Dear Abbey Dharma,
My doctor has suggested that I try a certain psychiatric medicine, but I want to meditate and I am wavering because I wonder if people can “wake up” or even get enlightened using these medicines.
—Wavering

Dear Wavering,
I’ve interviewed many students on meditation retreats whose practice is insightful, and therefore more personally liberating, who take a psychiatric drug that has been prescribed by their physician. Since there are many medicines that fit into the category of “psychiatric drugs,” there isn’t a simple answer to your question. Here are a few ideas that may help you in making your decision:

Please do not confuse the Buddha’s injunction against “intoxicants that cloud the mind and lead to heedlessness,” the fifth Buddhist precept, with the use of legitimately healing drugs that address medical problems. The Buddha certainly supported taking medicines to alleviate illness.

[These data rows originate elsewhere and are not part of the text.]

Lemma relay_store_ok_witness : exists r, requests (db uploaded) = [r] /\ store_ok config (db uploaded).
Proof.
  assert (H : rtc (step directory_to_vec config) initial uploaded) by apply busy_steps, demo_uploaded.
  assert (Hnew : new_database directory_to_vec config = Some (db initial)) by (vm_compute; reflexivity).
  pose proof (relay_store_ok directory_to_vec config (db initial) initial uploaded Hnew eq_refl H) as Hok.
  eexists. split; [vm_compute; reflexivity|exact Hok].
Defined.
(** A third person is removed; the upload of the first goes on. *)
Lemma relay_removal_is_final_witness :
  tombstoned "former" (db (run upload (seen (link_to "u3" "former" true) (Removed "0") polled)).2).
Proof.
  refine (proj1 (relay_removal_is_final directory_to_vec config "former"
    (seen (link_to "u3" "former" true) (Removed "0") polled) (seen (link_to "u3" "former" true) (Removed "0") polled)
    introspect upload 1000000000
    (match (run upload (seen (link_to "u3" "former" true) (Removed "0") polled)).1 with Ok h => h | Err _ => error_response 0 "" end)
    _ _ _ _ _)).
  - eexists. split; vm_compute; reflexivity.
  - apply rtc_refl.
  - vm_compute. reflexivity.
  - vm_compute. reflexivity.
Defined.
Lemma relay_fault_closes_witness :
  (run download (set_fault true uploaded)).1 = Ok (error_response 503 "storage-fault").
Proof.
  assert (H : rtc (step directory_to_vec config) (set_fault true uploaded) (set_fault true uploaded)) by apply rtc_refl.
  unfold run. by rewrite (relay_fault_closes directory_to_vec config (set_fault true uploaded) (set_fault true uploaded)
    introspect download 1000000000 eq_refl H).
Defined.
Lemma relay_cleanup_exact_witness :
  exists n, (tick uploaded <= n < tick (cleanup config uploaded).2)%nat.
Proof.
  assert (H : cleanup config uploaded = (Ok tt, (cleanup config uploaded).2)) by (vm_compute; reflexivity).
  destruct (relay_cleanup_exact config uploaded (cleanup config uploaded).2 H) as (n & Hn & _).
  by exists n.
Defined.
Lemma demo_route_up : route_of (hr_path upload) = Some (FileRoute "r1" "challenge").
Proof. vm_compute. reflexivity. Qed.
Lemma demo_route_down : route_of (hr_path download) = Some (FileRoute "r1" "challenge").
Proof. vm_compute. reflexivity. Qed.
Lemma relay_download_exact_witness :
  exists response, (run download uploaded).1 = Ok response /\ hp_bytes response = [3] /\
    hp_sha256 response = Some (sha [3]).
Proof.
  assert (E : exists response, (run download uploaded).1 = Ok response /\ hp_status response < 400)
    by (eexists; split; vm_compute; reflexivity).
  destruct E as (response & E & Hs). exists response. split; [exact E|].
  assert (E1 : exists response, (run upload polled).1 = Ok response /\ hp_status response < 400)
    by (eexists; split; vm_compute; reflexivity).
  destruct E1 as (response1 & E1 & Hs1).
  assert (Hup : handle directory_to_vec config introspect upload 1000000000 polled = (Ok response1, uploaded)).
  { unfold uploaded. change (run upload polled = (Ok response1, (run upload polled).2)). rewrite <- E1. apply surjective_pairing. }
  assert (Hdown : handle directory_to_vec config introspect download 1000000000 uploaded = (Ok response, (run download uploaded).2)).
  { change (run download uploaded = (Ok response, (run download uploaded).2)). rewrite <- E. apply surjective_pairing. }
  exact (relay_download_exact directory_to_vec config "r1" "challenge" introspect upload 1000000000 response1 polled uploaded
    [3] uploaded introspect download 1000000000 response _ demo_polled_ok (or_introl eq_refl) demo_route_up eq_refl eq_refl
    Hup Hs1 (rtc_refl _ _) demo_route_down eq_refl Hdown Hs).
Defined.
(* ===== verification/RelayInbox.v ===== *)
(** * RelayInbox: the pages of the inbox

    What an answer of [Store::inbox] lists: the next 25 rows that the caller may see, in
    the order of arrival, and a cursor that reads back as the place of the last
    ([inbox_answers], [handle_inbox]). A person who follows the cursors makes one request
    per page, and the service goes on between them; what they see all the same is
    [relay_inbox_pages_complete]. *)

From Stdlib Require Import Sorting.Sorted.
From S2P Require Import Prelude Strings Errors Domain Codec Policy SessionState Approval Decimal Json Signed.
From S2P Require Import Relay RelayStore RelayService RelayDemo RelayTransactions RelayTheorems RelayInvariant.

(** ** Sorting *)

Section Sorting.
Context {A : Type} (le : A -> A -> bool).
Hypothesis le_trans : forall a b c, le a b = true -> le b c = true -> le a c = true.
Hypothesis le_total : forall a b, le a b = true \/ le b a = true.
Notation sorted := (StronglySorted (fun a b => le a b = true)).

Lemma insert_by_perm x l : insert_by le x l ≡ₚ x :: l.
Proof.
  induction l as [|y l IH]; cbn; [done|]. destruct (le x y); [done|]. rewrite IH. apply Permutation_swap.
Qed.
Lemma sort_by_perm l : sort_by le l ≡ₚ l.
Proof. unfold sort_by. induction l as [|x l IH]; cbn; [done|]. by rewrite insert_by_perm, IH. Qed.
Lemma insert_by_sorted x l : sorted l -> sorted (insert_by le x l).
Proof.
  induction 1 as [|y l Hs IH Hy]; cbn; [by repeat constructor|].
  destruct (le x y) eqn:E.
  - constructor; [by constructor|]. constructor; [done|]. eapply Forall_impl; [exact Hy|]. cbn. eauto.
  - constructor; [done|]. rewrite insert_by_perm. constructor; [|done]. destruct (le_total x y); congruence.
Qed.
Lemma sort_by_sorted l : sorted (sort_by le l).
Proof. unfold sort_by. induction l; cbn; [constructor|]. by apply insert_by_sorted. Qed.
(** Sorting and filtering commute. *)
Lemma insert_by_below x l : Forall (fun y => le x y = true) l -> insert_by le x l = x :: l.
Proof. by destruct 1 as [|y l H _]; cbn; [|rewrite H]. Qed.
Lemma filter_insert_by p x l :
  sorted l -> List.filter p (insert_by le x l) = if p x then insert_by le x (List.filter p l) else List.filter p l.
Proof.
  induction 1 as [|y l Hs IH Hy]; cbn; [by destruct (p x)|].
  destruct (le x y) eqn:E; cbn.
  - destruct (p x); [|done]. destruct (p y); [by cbn; rewrite E|].
    rewrite insert_by_below; [done|]. apply Forall_forall. intros z Hz. apply list_elem_of_In, filter_In in Hz as [Hz _].
    rewrite Forall_forall in Hy. apply list_elem_of_In in Hz. eauto.
  - rewrite IH. destruct (p x), (p y); cbn; rewrite ?E; done.
Qed.
Lemma sort_by_filter p l : sort_by le (List.filter p l) = List.filter p (sort_by le l).
Proof.
  induction l as [|x l IH]; [done|]. change (sort_by le (x :: l)) with (insert_by le x (sort_by le l)).
  rewrite filter_insert_by, <- IH by apply sort_by_sorted. cbn [List.filter]. by destruct (p x).
Qed.
End Sorting.
(** ** Executions that a restart left without an end (recovery.rs) *)

Record UnterminatedExecution := mkUnterminatedExecution {
  ue_request_context : option RequestAuditContext;
  ue_request_id : RequestId;
  ue_session_id : option SessionId;
  ue_action_id : option ActionId;
  ue_action_version : option Z;
  ue_credential_id : option CredentialId;
  ue_authorization : option AuthorizationEvidence;
}.
Definition is_unterminated (d : Database) (a : RawAuditRow) : bool :=
  is_started_row a
  && is_some_and (raw_request_id a) (fun id =>
       negb (existsb (fun u => bool_decide (ru_request_id u = id)) (profile_usage d))
       && negb (existsb (fun b => bool_decide (raw_request_id b = Some id) && is_terminal_row b) (audit_events d))).
Definition u64_from_i64 (v : Z) : result AuthorityError Z := if 0 <=? v then Ok v else corrupt.
Definition unterminated_of (r : RawAuditRow) : result AuthorityError UnterminatedExecution :=
  metadata ← decode_metadata (raw_metadata_json r);
  request ← id_of_blob (default [] (raw_request_id r));
  session ← optional_id (raw_session_id r);
  action ← optional_id (raw_action_id r);
  action_version ← transpose u64_from_i64 (raw_action_version r);
  credential ← optional_id (raw_credential_id r);
  authorization ← authorization_from_columns r;
  Ok (mkUnterminatedExecution (md_request_context metadata) request session action action_version credential authorization).
Definition unterminated_executions : V (list UnterminatedExecution) :=
  rows ← select_db (fun d => retain (is_unterminated d) (audit_events d));
  vmap (fun r => vlift (unterminated_of r)) rows.
(** [reconcile_abandoned_executions]. *)
Definition reconcile_abandoned_executions : V unit :=
  rows ← unterminated_executions;
  veach (fun row =>
    event_id ← random_array 16;
    created_at_ms ← now_ms;
    append_audit_row (mkAuditEvent event_id (Some (ue_request_id row)) (ue_session_id row) (ue_action_id row)
      (ue_action_version row) (ue_credential_id row) None (ue_authorization row) None None
      (ue_request_context row) event_type.EXECUTION_INDETERMINATE outcome.UNKNOWN "abandoned-on-restart"
      None None created_at_ms)) rows.

End WithValues.
End WithHost.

You and your physician can discuss whether the medicine she is prescribing for you addresses a serious psychiatric illness that might include the inability to function reasonably well in life— to work, form relationships, or perceive reality appropriately. The specific medicines for such illnesses are often effective, but meditation, especially intense meditation on a retreat, can be upsetting and destabilizing. I would, if this were the case, take the prescribed medicine and use life itself as the arena for developing inner awareness. If your physician feels that you do not have a serious psychiatric illness, but rather are suffering from a neurologically based disability such as obsessive-compulsive disorder, attention-deficit disorder, or chronic depression, you might consider one of the recently developed medicines that specifically address these conditions. The test for the efficacy of these medicines is empirical: people feel either that they think and process material in a more stable, focused way or that they don’t. Psychoactive drugs need to be prescribed and monitored by skilled psychopharmacologists. They have few, and seldom serious, side effects. One friend of mine, my age and a meditation practitioner for decades, says, “Before my medicine, my mindfulness helped me cope better with my cyclical depressive episodes. Since the medicine, I feel as if I have taken a heavy backpack off and my progress in insight has actually begun.”